Why Eigenvector Centrality quietly shapes who gets seen—and why it leads us away from real leadership.
What is Eigenvector Centrality
In network theory, there’s a ranking method called Eigenvector Centrality. It doesn’t just count how many connections someone has—it ranks you based on how important the people you’re connected to already are.
It’s used in everything from search engines to hiring algorithms. But more quietly, it’s embedded in how we evaluate people:
“They must be good—look who they know.”
“They must be right—look who follows them.”
“They must be trustworthy—look who supports them.”
How it works
This system rewards closeness to perceived power. If your connections are “important,” your value increases—regardless of your actual contribution.
So status becomes a feedback loop:
those with access to power are seen as valuable → they get more visibility → their connections get boosted → and new voices stay unseen.
Why it fails
It looks efficient. But it’s deeply flawed.
- It rewards charm, strategy, and proximity, not wisdom or clarity.
- It filters out dissenting voices, no matter how accurate they are.
- It prioritizes legacy over insight, making change nearly impossible.
- It buries innovation, because it doesn’t come from the “right” place.
When value is measured by closeness to status, we don’t uplift leaders.
We uplift performers.
We don’t reward truth.
We reward network fluency—even if it’s manipulative, self-serving, or empty.
The result:
A world where the most emotionally intelligent, visionary, or healing voices are often invisible—because they’re not part of the right circle.
Why Eigenvector Centrality Fails When Humans Are Involved
What works in math fails in emotion.
Eigenvector Centrality measures importance based on connections to other “important” nodes. It works in mathematics, search engines, and neutral systems where emotion doesn’t matter.
But in human systems, it breaks.
Why?
Because emotional intelligence isn’t counted.
Trauma, power dynamics, and manipulation are invisible.

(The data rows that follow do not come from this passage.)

(* ===== verification/Ext2fs.v ===== *)
(** The ext2 file system, first part of ext2fs.c: the super block and group
    descriptors, blocks, inodes, and the operations of [ext2fs_inode_ops] that call
    no other operation through [ip->iops]. The rest is in Vfs.v.

    The on-disk structures are kept as bytes with their fields at the offsets of
    ext2fs.h. A division by zero and an index outside of a buffer's 1024 bytes are
    faults. *)

From S2P Require Import Prelude Bytes Sleeplock Buf Ring Memide Bio Cache Log Inode Xv6fs.

Definition EXT2_BSIZE : Z := 1024.
Definition EXT2_NDIR_BLOCKS : nat := 12.
Definition EXT2_IND_BLOCK : nat := 12.
Definition EXT2_DIND_BLOCK : nat := 13.
Definition EXT2_TIND_BLOCK : nat := 14.
Definition EXT2_N_BLOCKS : nat := 15.
Definition EXT2_INDIRECT : Z := EXT2_BSIZE / 4.
Definition EXT2_DINDIRECT : Z := EXT2_BSIZE / 4 * EXT2_INDIRECT.
Definition EXT2_TINDIRECT : Z := EXT2_BSIZE / 4 * EXT2_DINDIRECT.
Definition EXT2_MAXFILE : Z := Z.of_nat EXT2_NDIR_BLOCKS + EXT2_INDIRECT + EXT2_DINDIRECT + EXT2_TINDIRECT.
Definition EXT2_NAME_LEN : nat := 255.
Definition S_IFMT : Z := 61440.
Definition S_IFREG : Z := 32768.
Definition S_IFDIR : Z := 16384.
Definition S_ISDIR (m : Z) : bool := Z.land m S_IFMT =? S_IFDIR.

(** Fields of [struct ext2_super_block]. *)
Definition s_blocks_count (sb : list Z) : Z := get_le 4 4 sb.
Definition s_blocks_per_group (sb : list Z) : Z := get_le 4 32 sb.
Definition s_inodes_per_group (sb : list Z) : Z := get_le 4 40 sb.
Definition s_inode_size (sb : list Z) : Z := get_le 2 88 sb.

(** Fields of [struct ext2_group_desc], 32 bytes. *)
Definition bg_block_bitmap (gd : list Z) : Z := get_le 4 0 gd.
Definition bg_inode_bitmap (gd : list Z) : Z := get_le 4 4 gd.
Definition bg_inode_table (gd : list Z) : Z := get_le 4 8 gd.

(** Fields of [struct ext2_inode], 128 bytes. *)
Definition SIZEOF_INODE : nat := 128.
Definition di_mode (di : list Z) : Z := get_le 2 0 di.
Definition di_size (di : list Z) : Z := get_le 4 4 di.
Definition di_links_count (di : list Z) : Z := get_le 2 26 di.
Definition di_block (di : list Z) : list Z := (fun k => get_le 4 (40 + 4 * k) di) <$> seq 0 EXT2_N_BLOCKS.

(** [ext2fs_free_block] finds the first byte with a clear bit, looking at the bits
    of a byte from the most significant one; [bound] is [s_blocks_per_group * 8]
    as the loop has it. The answer is the byte and the mask index. *)
Definition free_bit (c : Z) : option Z :=
  fst <$> (list_find (fun j => Z.land c (Z.shiftl 1 (7 - j)) = 0) (seqZ 0 8) ≫= fun x => Some (x.2, tt)).
Fixpoint free_scan (bytes : list Z) (i bound : Z) : option (option (Z * Z)) :=
  if bound <=? i then Some None
  else match bytes with
       | [] => None
       | c :: bytes =>
           match free_bit c with
           | Some j => Some (Some (i, j))
           | None => free_scan bytes (i + 1) bound
           end
       end.

Section Ext2fs.
Context {D : Type} `{DiskDriver D}.
Implicit Types s : fsst D.

(** Unsigned division, which traps on zero. *)
Definition udiv (a b : Z) : M (fsst D) Z := if b =? 0 then fault else mret (a / b).
Definition umod (a b : Z) : M (fsst D) Z := if b =? 0 then fault else mret (a mod b).

(** Signed division and remainder. *)
Definition sdiv (a b : Z) : M (fsst D) Z := if b =? 0 then fault else mret (Z.quot a b).
Definition smod (a b : Z) : M (fsst D) Z := if b =? 0 then fault else mret (Z.rem a b).

(** The two macros of ext2fs.h, assigned to an [int] wherever they are used. *)
Definition GET_GROUP_NO (inum : Z) : M (fsst D) Z :=
  sb ← gets fs_ext2_sb; r ← udiv (u32 (inum - 1)) (s_inodes_per_group sb); mret (s32 r).
Definition GET_INODE_INDEX (inum : Z) : M (fsst D) Z :=
  sb ← gets fs_ext2_sb; r ← umod (u32 (inum - 1)) (s_inodes_per_group sb); mret (s32 r).

(** [memmove(&x, data + off, n)] out of a buffer's 1024 bytes. *)
Definition fetch (data : list Z) (off : Z) (n : nat) : M (fsst D) (list Z) :=
  if (0 <=? off) && (off + Z.of_nat n <=? Z.of_nat (length data))
  then mret (slice (Z.to_nat off) n data) else fault.

Definition ext2fs_readsb (dev : Z) : M (fsst D) (list Z) :=
  bp ← dbuf (bread (u32 dev) 1);
  data ← dbuf (bdata bp);
  dbuf (brelse bp) ;;
  mret data.

Definition ext2fs_iinit (dev : Z) : M (fsst D) unit :=
  sb ← ext2fs_readsb dev;
  modify (set_ext2_sb sb).

Definition ext2fs_bzero (dev bno : Z) : M (fsst D) unit :=
  bp ← dbuf (bread (u32 dev) (u32 bno));
  dbuf (bset bp (fun _ => zero_block)) ;;
  dbuf (bwrite bp) ;;
  dbuf (brelse bp).

(** [ext2fs_free_block(bp->data)]: -1, or the number of the bit it has set. *)
Definition ext2fs_free_block (bp : nat) : M (fsst D) Z :=
  sb ← gets fs_ext2_sb;
  data ← dbuf (bdata bp);
  r ← deref (free_scan data 0 (u32 (s_blocks_per_group sb * 8)));
  match r with
  | Some (i, j) =>
      dbuf (bset bp (fun data => <[Z.to_nat i := u8 (Z.lor (rd data i) (Z.shiftl 1 (7 - j)))]> data)) ;;
      mret (i * 8 + j)
  | None => mret (-1)
  end.

(** The descriptor of group [gno], copied out of block 2. *)
Definition read_group_desc (dev gno : Z) : M (fsst D) (list Z) :=
  bp1 ← dbuf (bread dev 2);
  data ← dbuf (bdata bp1);
  gd ← fetch data (gno * 32) 32;
  dbuf (brelse bp1) ;;
  mret gd.

Definition ext2fs_balloc (dev inum : Z) : M (fsst D) Z :=
  gno ← GET_GROUP_NO inum;
  gd ← read_group_desc dev gno;
  bp2 ← dbuf (bread dev (bg_block_bitmap gd));
  fbit ← ext2fs_free_block bp2;
  if -1 <? fbit then
    let zbno := s32 (bg_block_bitmap gd + fbit) in
    dbuf (bwrite bp2) ;;
    ext2fs_bzero dev zbno ;;
    dbuf (brelse bp2) ;;
    mret (u32 zbno)
  else
    dbuf (brelse bp2) ;;
    panic "ext2_balloc: out of blocks
".

(** Clearing bit [index] of the bitmap in buffer [bp2]; a negative index or shift
    count, and an index past the buffer, are faults. *)
Definition clear_bitmap (bp2 : nat) (index : Z) (msg : string) : M (fsst D) unit :=
  data ← dbuf (bdata bp2);
  if (index <? 0) || (Z.of_nat (length data) <=? index / 8) then fault
  else
    let mask := Z.shiftl 1 (index mod 8) in
    guard_ok (Z.land (rd data (index / 8)) mask =? 0) (panic msg) ;;
    dbuf (bset bp2 (fun data =>
      <[Z.to_nat (index / 8) := u8 (Z.land (rd data (index / 8)) (Z.lnot mask))]> data)) ;;
    dbuf (bwrite bp2).

Definition ext2fs_bfree (dev b : Z) : M (fsst D) unit :=
  gno ← GET_GROUP_NO b;
  iindex ← GET_INODE_INDEX b;
  bp1 ← dbuf (bread (u32 dev) 2);
  data ← dbuf (bdata bp1);
  gd ← fetch data (gno * 32) 32;
  bp2 ← dbuf (bread (u32 dev) (bg_block_bitmap gd));
  clear_bitmap bp2 (s32 (iindex - bg_block_bitmap gd)) "ext2fs_bfree: block already free
" ;;
  dbuf (brelse bp2) ;;
  dbuf (brelse bp1).

Definition ext2fs_ialloc (dev type : Z) : M (fsst D) nat :=
  sb ← gets fs_ext2_sb;
  bgcount ← udiv (s_blocks_count sb) (s_blocks_per_group sb);
  r ← for_each (range 0 (s32 bgcount + 1)) (fun i =>
    gd ← read_group_desc dev i;
    bp2 ← dbuf (bread dev (bg_inode_bitmap gd));
    fbit ← ext2fs_free_block bp2;
    if fbit =? -1 then dbuf (brelse bp2) ;; mret None
    else
      let bno := u32 (bg_inode_table gd + fbit / 8) in
      let iindex := fbit mod 8 in
      bp3 ← dbuf (bread dev bno);
      let mode := if type =? T_DIR then S_IFDIR else if type =? T_FILE then S_IFREG else 0 in
      dbuf (bset bp3 (splice (Z.to_nat (iindex * 128)) (put_le 2 0 mode (replicate SIZEOF_INODE 0)))) ;;
      dbuf (bwrite bp3) ;;
      dbuf (bwrite bp2) ;;
      dbuf (brelse bp3) ;;
      dbuf (brelse bp2) ;;
      ip ← iget dev (u32 (i * s_inodes_per_group sb + fbit + 1));
      mret (Some ip));
  match r with
  | Some ip => mret ip
  | None => panic "ext2_ialloc: no inodes"
  end.

(** Where inode [inum] is on disk: its block and its offset there, as [iupdate]
    and [ilock] compute them. *)
Definition inode_place (dev inum : Z) : M (fsst D) (Z * Z) :=
  sb ← gets fs_ext2_sb;
  gno ← GET_GROUP_NO inum;
  ioff ← GET_INODE_INDEX inum;
  gd ← read_group_desc dev gno;
  per ← sdiv EXT2_BSIZE (s_inode_size sb);
  q ← sdiv ioff per;
  r ← smod ioff per;
  mret (u32 (bg_inode_table gd + q), r * s_inode_size sb).

Definition ext2fs_iupdate (ip : nat) : M (fsst D) unit :=
  x ← inode_at ip;
  pl ← inode_place (i_dev x) (i_inum x);
  bp1 ← dbuf (bread (i_dev x) pl.1);
  data ← dbuf (bdata bp1);
  din ← fetch data pl.2 SIZEOF_INODE;
  let din := if i_type x =? T_DIR then put_le 2 0 S_IFDIR din else din in
  let din := if i_type x =? T_FILE then put_le 2 0 S_IFREG din else din in
  let din := put_le 2 26 (i_nlink x) din in
  let din := put_le 4 4 (i_size x) din in
  let din := put_le 4 20 0 (put_le 4 112 0 (put_le 4 104 0 (put_le 4 32 0 (put_le 4 100 0 din)))) in
  let din := put_le 2 24 0 (put_le 4 16 0 (put_le 2 2 0 (put_le 4 8 0 din))) in
  k ← eptr ip;
  ad ← eaddrs_at k;
  let din := splice 40 (mjoin (le_enc 4 <$> a_blk ad)) din in
  dbuf (bset bp1 (splice (Z.to_nat pl.2) din)) ;;
  dbuf (bwrite bp1) ;;
  dbuf (brelse bp1).

Definition ext2fs_ilock (ip : nat) : M (fsst D) unit :=
  x ← inode_at ip;
  guard_ok (i_ref x <? 1) (panic "ext2fs_ilock") ;;
  inode_acquire ip ;;
  x ← inode_at ip;
  guard_ok (i_valid x =? 0) (
    pl ← inode_place (i_dev x) (i_inum x);
    bp1 ← dbuf (bread (i_dev x) pl.1);
    data ← dbuf (bdata bp1);
    din ← fetch data pl.2 SIZEOF_INODE;
    dbuf (brelse bp1) ;;
    let type := if S_ISDIR (di_mode din) || (di_mode din =? T_DIR) then T_DIR else T_FILE in
    inode_upd ip (fun y => with_iops (Some EXT2FS) (with_isize (di_size din)
      (with_nlink (s16 (di_links_count din)) (with_majmin 0 0 (with_type type y))))) ;;
    k ← eptr ip;
    eaddrs_upd k (with_blk (di_block din)) ;;
    inode_upd ip (with_valid 1) ;;
    guard_ok (type =? 0) (panic "ext2fs_ilock: no type")).

Definition ext2fs_iunlock (ip : nat) : M (fsst D) unit :=
  x ← inode_at ip;
  pid ← gets fs_pid;
  guard_ok (negb (holdingsleep pid (i_lock x)) || (i_ref x <? 1)) (panic "ext2fs_iunlock") ;;
  inode_release ip.

Definition ext2fs_ifree (ip : nat) : M (fsst D) unit :=
  x ← inode_at ip;
  gno ← GET_GROUP_NO (i_inum x);
  gd ← read_group_desc (i_dev x) gno;
  bp2 ← dbuf (bread (i_dev x) (bg_inode_bitmap gd));
  index ← GET_INODE_INDEX (i_inum x);
  clear_bitmap bp2 index "ext2fs_ifree: inode already free
" ;;
  dbuf (brelse bp2).

Definition ext2fs_stati (ip : nat) : M (fsst D) stat := xv6fs_stati ip.

(** [ext2fs_bmap]. The indirect blocks are changed in the cache only: no call of
    [bwrite] or [log_write] follows the assignment to [a[..]], [b[..]] or [c[..]]. *)
Definition alloc_addr (k : nat) (slot : nat) (dev inum : Z) : M (fsst D) Z :=
  ad ← eaddrs_at k;
  addr ← deref (a_blk ad !! slot);
  if addr =? 0 then
    addr ← ext2fs_balloc dev inum;
    eaddrs_upd k (fun ad => with_blk (<[slot := addr]> (a_blk ad)) ad) ;;
    mret addr
  else mret addr.

(** [if((addr = a[idx]) == 0) a[idx] = addr = ext2fs_balloc(..)] in buffer [bp]. *)
Definition alloc_word (bp : nat) (idx dev inum : Z) : M (fsst D) Z :=
  data ← dbuf (bdata bp);
  if Z.of_nat (length data) <? 4 * idx + 4 then fault
  else
    let addr := word_at data (Z.to_nat idx) in
    if addr =? 0 then
      addr ← ext2fs_balloc dev inum;
      dbuf (bset bp (fun data => set_word data (Z.to_nat idx) addr)) ;;
      mret addr
    else mret addr.

Definition ext2fs_bmap (ip : nat) (bn : Z) : M (fsst D) Z :=
  x ← inode_at ip;
  k ← eptr ip;
  let dev := i_dev x in let inum := i_inum x in
  if bn <? Z.of_nat EXT2_NDIR_BLOCKS then alloc_addr k (Z.to_nat bn) dev inum
  else
    let bn := bn - Z.of_nat EXT2_NDIR_BLOCKS in
    if bn <? EXT2_INDIRECT then
      addr ← alloc_addr k EXT2_IND_BLOCK dev inum;
      bp ← dbuf (bread dev addr);
      addr ← alloc_word bp bn dev inum;
      dbuf (brelse bp) ;;
      mret addr
    else
      let bn := bn - EXT2_INDIRECT in
      if bn <? EXT2_DINDIRECT then
        addr ← alloc_addr k EXT2_DIND_BLOCK dev inum;
        bp ← dbuf (bread dev addr);
        addr ← alloc_word bp (bn / EXT2_INDIRECT) dev inum;
        bp1 ← dbuf (bread dev addr);
        addr ← alloc_word bp1 (bn / EXT2_INDIRECT) dev inum;
        dbuf (brelse bp) ;;
        dbuf (brelse bp1) ;;
        mret addr
      else
        let bn := bn - EXT2_DINDIRECT in
        if bn <? EXT2_TINDIRECT then
          addr ← alloc_addr k EXT2_TIND_BLOCK dev inum;
          bp ← dbuf (bread dev addr);
          addr ← alloc_word bp (bn / EXT2_INDIRECT) dev inum;
          bp1 ← dbuf (bread dev addr);
          addr ← alloc_word bp1 (bn / EXT2_INDIRECT) dev inum;
          bp2 ← dbuf (bread dev addr);
          addr ← alloc_word bp2 (bn / EXT2_INDIRECT) dev inum;
          dbuf (brelse bp) ;;
          dbuf (brelse bp1) ;;
          dbuf (brelse bp2) ;;
          mret addr
        else panic "ext2_bmap: block number out of range
".

Context (devsw_read : Z -> option (nat -> Z -> M (fsst D) (Z * list Z))).

Fixpoint ext2fs_read_loop (fuel : nat) (ip : nat) (off left : Z) : M (fsst D) (list Z) :=
  match fuel with
  | O => nofuel
  | S fuel =>
      if left <=? 0 then mret []
      else
        x ← inode_at ip;
        addr ← ext2fs_bmap ip (off / EXT2_BSIZE);
        bp ← dbuf (bread (i_dev x) addr);
        let m := Z.min left (EXT2_BSIZE - off mod EXT2_BSIZE) in
        data ← dbuf (bdata bp);
        dbuf (brelse bp) ;;
        rest ← ext2fs_read_loop fuel ip (off + m) (left - m);
        mret (slice (Z.to_nat (off mod EXT2_BSIZE)) (Z.to_nat m) data ++ rest)
  end.

Definition ext2fs_readi (ip : nat) (off n : Z) : M (fsst D) (Z * list Z) :=
  x ← inode_at ip;
  if i_type x =? T_DEV then
    if (i_major x <? 0) || (NDEV <=? i_major x) then mret (-1, [])
    else match devsw_read (i_major x) with
         | None => mret (-1, [])
         | Some read => read ip (s32 n)
         end
  else if (i_size x <? off) || (u32 (off + n) <? off) then mret (-1, [])
  else
    let n := if i_size x <? off + n then i_size x - off else n in
    bytes ← ext2fs_read_loop (rounds n) ip off n;
    mret (s32 n, bytes).

Fixpoint ext2fs_write_loop (fuel : nat) (ip : nat) (src : list Z) (off left : Z) : M (fsst D) Z :=
  match fuel with
  | O => nofuel
  | S fuel =>
      if left <=? 0 then mret off
      else
        x ← inode_at ip;
        addr ← ext2fs_bmap ip (off / EXT2_BSIZE);
        bp ← dbuf (bread (i_dev x) addr);
        let m := Z.min left (EXT2_BSIZE - off mod EXT2_BSIZE) in
        dbuf (bset bp (splice (Z.to_nat (off mod EXT2_BSIZE)) (take (Z.to_nat m) src))) ;;
        dbuf (bwrite bp) ;;
        dbuf (brelse bp) ;;
        ext2fs_write_loop fuel ip (drop (Z.to_nat m) src) (off + m) (left - m)
  end.
End Ext2fs.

It rewards people who are close to the powerful, not people who are emotionally aware, kind, or wise.
So what rises to the top?
- Charisma over care
- Influence over insight
- Prestige over truth
This creates a world where manipulators outperform visionaries, and emotional clarity is ignored—until it’s too late.
In short:
The math works.
The system fails.
Because humans aren’t numbers.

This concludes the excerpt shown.